**Exercise description**
Each line below from the one containing "destruct n as [| n]; cbn [take_files] in H." through the one containing "in H as (l'" should be output exactly as it stands, and no other line should appear.

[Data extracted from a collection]
• • • • • • •
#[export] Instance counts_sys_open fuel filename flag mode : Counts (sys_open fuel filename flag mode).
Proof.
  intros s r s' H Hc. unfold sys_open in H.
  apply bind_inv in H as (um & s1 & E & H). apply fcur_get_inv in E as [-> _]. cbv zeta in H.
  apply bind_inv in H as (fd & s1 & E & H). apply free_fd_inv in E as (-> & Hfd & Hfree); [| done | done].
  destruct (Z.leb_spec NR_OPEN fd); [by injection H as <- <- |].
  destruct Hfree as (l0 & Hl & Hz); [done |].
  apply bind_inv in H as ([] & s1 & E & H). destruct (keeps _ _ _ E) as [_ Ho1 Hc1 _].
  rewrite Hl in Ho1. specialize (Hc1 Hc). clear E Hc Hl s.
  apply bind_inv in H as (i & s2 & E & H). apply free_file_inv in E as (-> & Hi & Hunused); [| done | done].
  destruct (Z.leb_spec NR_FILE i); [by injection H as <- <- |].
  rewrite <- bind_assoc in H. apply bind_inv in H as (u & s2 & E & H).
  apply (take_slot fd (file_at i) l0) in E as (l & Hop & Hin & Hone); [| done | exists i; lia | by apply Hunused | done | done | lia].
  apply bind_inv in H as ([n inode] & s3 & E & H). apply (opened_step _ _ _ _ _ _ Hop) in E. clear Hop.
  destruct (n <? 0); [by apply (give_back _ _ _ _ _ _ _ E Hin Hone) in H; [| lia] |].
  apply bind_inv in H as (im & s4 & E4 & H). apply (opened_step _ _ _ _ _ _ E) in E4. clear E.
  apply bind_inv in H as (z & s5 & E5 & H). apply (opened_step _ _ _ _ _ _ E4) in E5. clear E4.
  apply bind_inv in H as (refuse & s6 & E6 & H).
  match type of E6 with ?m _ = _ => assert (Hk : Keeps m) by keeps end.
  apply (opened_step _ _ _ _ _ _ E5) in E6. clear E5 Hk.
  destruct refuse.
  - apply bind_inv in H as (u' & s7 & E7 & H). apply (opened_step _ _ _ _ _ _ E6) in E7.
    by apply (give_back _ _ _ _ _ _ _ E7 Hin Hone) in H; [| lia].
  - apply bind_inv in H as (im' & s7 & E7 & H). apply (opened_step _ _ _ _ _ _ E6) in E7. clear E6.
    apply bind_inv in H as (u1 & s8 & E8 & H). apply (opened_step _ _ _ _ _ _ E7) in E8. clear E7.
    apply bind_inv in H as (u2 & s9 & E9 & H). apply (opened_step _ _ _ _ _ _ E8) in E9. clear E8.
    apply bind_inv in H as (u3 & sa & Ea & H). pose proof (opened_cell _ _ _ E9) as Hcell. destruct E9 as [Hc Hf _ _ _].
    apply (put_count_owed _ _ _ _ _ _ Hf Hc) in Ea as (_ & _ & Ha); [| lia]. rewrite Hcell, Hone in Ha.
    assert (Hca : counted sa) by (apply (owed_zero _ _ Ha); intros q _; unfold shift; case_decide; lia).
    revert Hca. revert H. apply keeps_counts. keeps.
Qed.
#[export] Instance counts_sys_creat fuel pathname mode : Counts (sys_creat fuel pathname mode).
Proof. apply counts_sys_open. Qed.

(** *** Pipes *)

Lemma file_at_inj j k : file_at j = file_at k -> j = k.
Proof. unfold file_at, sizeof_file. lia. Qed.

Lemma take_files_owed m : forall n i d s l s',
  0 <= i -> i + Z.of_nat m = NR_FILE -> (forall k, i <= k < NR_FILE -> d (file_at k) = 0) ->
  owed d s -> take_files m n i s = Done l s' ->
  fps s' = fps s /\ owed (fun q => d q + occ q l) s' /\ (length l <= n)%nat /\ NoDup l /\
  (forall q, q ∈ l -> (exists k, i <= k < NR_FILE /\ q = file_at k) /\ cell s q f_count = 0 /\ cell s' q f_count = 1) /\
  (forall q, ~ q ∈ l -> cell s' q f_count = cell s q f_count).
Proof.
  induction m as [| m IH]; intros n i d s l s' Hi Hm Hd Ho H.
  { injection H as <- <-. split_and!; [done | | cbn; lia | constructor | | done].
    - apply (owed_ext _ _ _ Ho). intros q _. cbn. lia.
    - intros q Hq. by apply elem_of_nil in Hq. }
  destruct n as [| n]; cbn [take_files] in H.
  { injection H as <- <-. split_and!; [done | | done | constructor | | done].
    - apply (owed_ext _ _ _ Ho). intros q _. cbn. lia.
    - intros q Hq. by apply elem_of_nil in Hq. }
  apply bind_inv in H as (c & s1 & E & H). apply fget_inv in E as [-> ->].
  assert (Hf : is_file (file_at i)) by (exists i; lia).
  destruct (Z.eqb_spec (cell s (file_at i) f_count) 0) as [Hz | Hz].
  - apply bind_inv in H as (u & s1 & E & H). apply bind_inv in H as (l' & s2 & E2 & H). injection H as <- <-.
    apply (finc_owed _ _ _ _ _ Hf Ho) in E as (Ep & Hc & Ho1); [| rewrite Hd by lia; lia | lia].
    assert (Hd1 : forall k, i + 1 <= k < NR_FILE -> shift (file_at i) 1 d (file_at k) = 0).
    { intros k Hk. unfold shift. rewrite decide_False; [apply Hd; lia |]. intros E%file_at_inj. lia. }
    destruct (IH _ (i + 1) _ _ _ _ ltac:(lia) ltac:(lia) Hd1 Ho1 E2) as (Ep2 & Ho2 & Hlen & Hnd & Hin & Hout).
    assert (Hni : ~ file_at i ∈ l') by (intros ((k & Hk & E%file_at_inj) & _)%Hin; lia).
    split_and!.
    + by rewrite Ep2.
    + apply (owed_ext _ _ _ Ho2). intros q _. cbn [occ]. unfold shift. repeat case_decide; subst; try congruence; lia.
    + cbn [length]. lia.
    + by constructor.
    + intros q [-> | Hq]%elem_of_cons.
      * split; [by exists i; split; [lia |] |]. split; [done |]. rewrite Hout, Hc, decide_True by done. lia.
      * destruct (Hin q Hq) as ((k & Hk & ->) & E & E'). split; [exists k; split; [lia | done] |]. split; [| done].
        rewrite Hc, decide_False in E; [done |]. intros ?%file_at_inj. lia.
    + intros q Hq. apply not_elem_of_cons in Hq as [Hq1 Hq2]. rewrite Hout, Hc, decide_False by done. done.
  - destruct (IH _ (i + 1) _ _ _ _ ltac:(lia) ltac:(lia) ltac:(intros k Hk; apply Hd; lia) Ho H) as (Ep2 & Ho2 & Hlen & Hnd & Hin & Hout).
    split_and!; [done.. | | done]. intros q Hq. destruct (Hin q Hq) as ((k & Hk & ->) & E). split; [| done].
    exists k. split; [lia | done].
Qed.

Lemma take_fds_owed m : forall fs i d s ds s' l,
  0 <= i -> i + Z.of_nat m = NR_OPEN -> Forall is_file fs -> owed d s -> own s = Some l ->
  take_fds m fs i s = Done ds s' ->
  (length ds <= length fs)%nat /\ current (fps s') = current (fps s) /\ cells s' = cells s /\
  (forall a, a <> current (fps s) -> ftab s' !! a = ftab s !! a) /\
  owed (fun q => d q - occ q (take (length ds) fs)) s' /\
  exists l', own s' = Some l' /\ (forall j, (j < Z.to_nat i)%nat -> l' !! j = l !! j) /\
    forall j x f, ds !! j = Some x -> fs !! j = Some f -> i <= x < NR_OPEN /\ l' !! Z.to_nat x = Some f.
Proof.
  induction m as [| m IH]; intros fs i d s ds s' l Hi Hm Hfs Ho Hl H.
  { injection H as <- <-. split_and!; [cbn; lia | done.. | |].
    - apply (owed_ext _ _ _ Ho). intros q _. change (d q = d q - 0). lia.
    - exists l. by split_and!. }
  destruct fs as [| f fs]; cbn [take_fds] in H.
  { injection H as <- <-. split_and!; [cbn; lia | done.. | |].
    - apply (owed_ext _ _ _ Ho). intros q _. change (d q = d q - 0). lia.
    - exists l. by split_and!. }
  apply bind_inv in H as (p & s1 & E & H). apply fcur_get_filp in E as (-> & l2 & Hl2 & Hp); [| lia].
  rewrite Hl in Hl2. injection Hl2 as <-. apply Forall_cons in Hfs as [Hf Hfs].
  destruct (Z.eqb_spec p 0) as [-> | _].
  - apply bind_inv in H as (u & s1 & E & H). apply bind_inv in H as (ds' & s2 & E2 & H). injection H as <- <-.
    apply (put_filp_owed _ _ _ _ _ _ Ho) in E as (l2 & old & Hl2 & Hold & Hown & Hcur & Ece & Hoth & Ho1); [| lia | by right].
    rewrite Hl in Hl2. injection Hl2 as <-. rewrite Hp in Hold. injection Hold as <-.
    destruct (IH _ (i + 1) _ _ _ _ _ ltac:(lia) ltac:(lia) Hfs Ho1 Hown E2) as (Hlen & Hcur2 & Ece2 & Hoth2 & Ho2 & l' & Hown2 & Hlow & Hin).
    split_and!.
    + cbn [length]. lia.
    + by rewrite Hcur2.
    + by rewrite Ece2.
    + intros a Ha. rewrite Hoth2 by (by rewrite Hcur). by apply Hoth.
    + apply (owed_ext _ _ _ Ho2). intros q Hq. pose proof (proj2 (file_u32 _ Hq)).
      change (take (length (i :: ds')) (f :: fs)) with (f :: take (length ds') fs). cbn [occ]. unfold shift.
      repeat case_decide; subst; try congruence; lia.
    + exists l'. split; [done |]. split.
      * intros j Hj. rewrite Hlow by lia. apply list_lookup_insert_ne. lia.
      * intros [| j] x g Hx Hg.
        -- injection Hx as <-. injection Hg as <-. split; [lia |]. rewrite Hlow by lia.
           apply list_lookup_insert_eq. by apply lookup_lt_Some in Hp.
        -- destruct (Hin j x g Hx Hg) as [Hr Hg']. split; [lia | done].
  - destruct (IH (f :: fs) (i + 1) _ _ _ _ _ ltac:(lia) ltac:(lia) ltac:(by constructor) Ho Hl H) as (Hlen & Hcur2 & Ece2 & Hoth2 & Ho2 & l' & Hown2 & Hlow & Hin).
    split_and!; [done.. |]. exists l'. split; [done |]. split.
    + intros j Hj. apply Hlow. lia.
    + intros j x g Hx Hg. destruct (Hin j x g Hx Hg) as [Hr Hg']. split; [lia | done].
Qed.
• • • • • • •
**Exercise answer**
  destruct n as [| n]; cbn [take_files] in H.
  { injection H as <- <-. split_and!; [done | | done | constructor | | done].
    - apply (owed_ext _ _ _ Ho). intros q _. cbn. lia.
    - intros q Hq. by apply elem_of_nil in Hq. }
  apply bind_inv in H as (c & s1 & E & H). apply fget_inv in E as [-> ->].
  assert (Hf : is_file (file_at i)) by (exists i; lia).
  destruct (Z.eqb_spec (cell s (file_at i) f_count) 0) as [Hz | Hz].
  - apply bind_inv in H as (u & s1 & E & H). apply bind_inv in H as (l' & s2 & E2 & H). injection H as <- <-.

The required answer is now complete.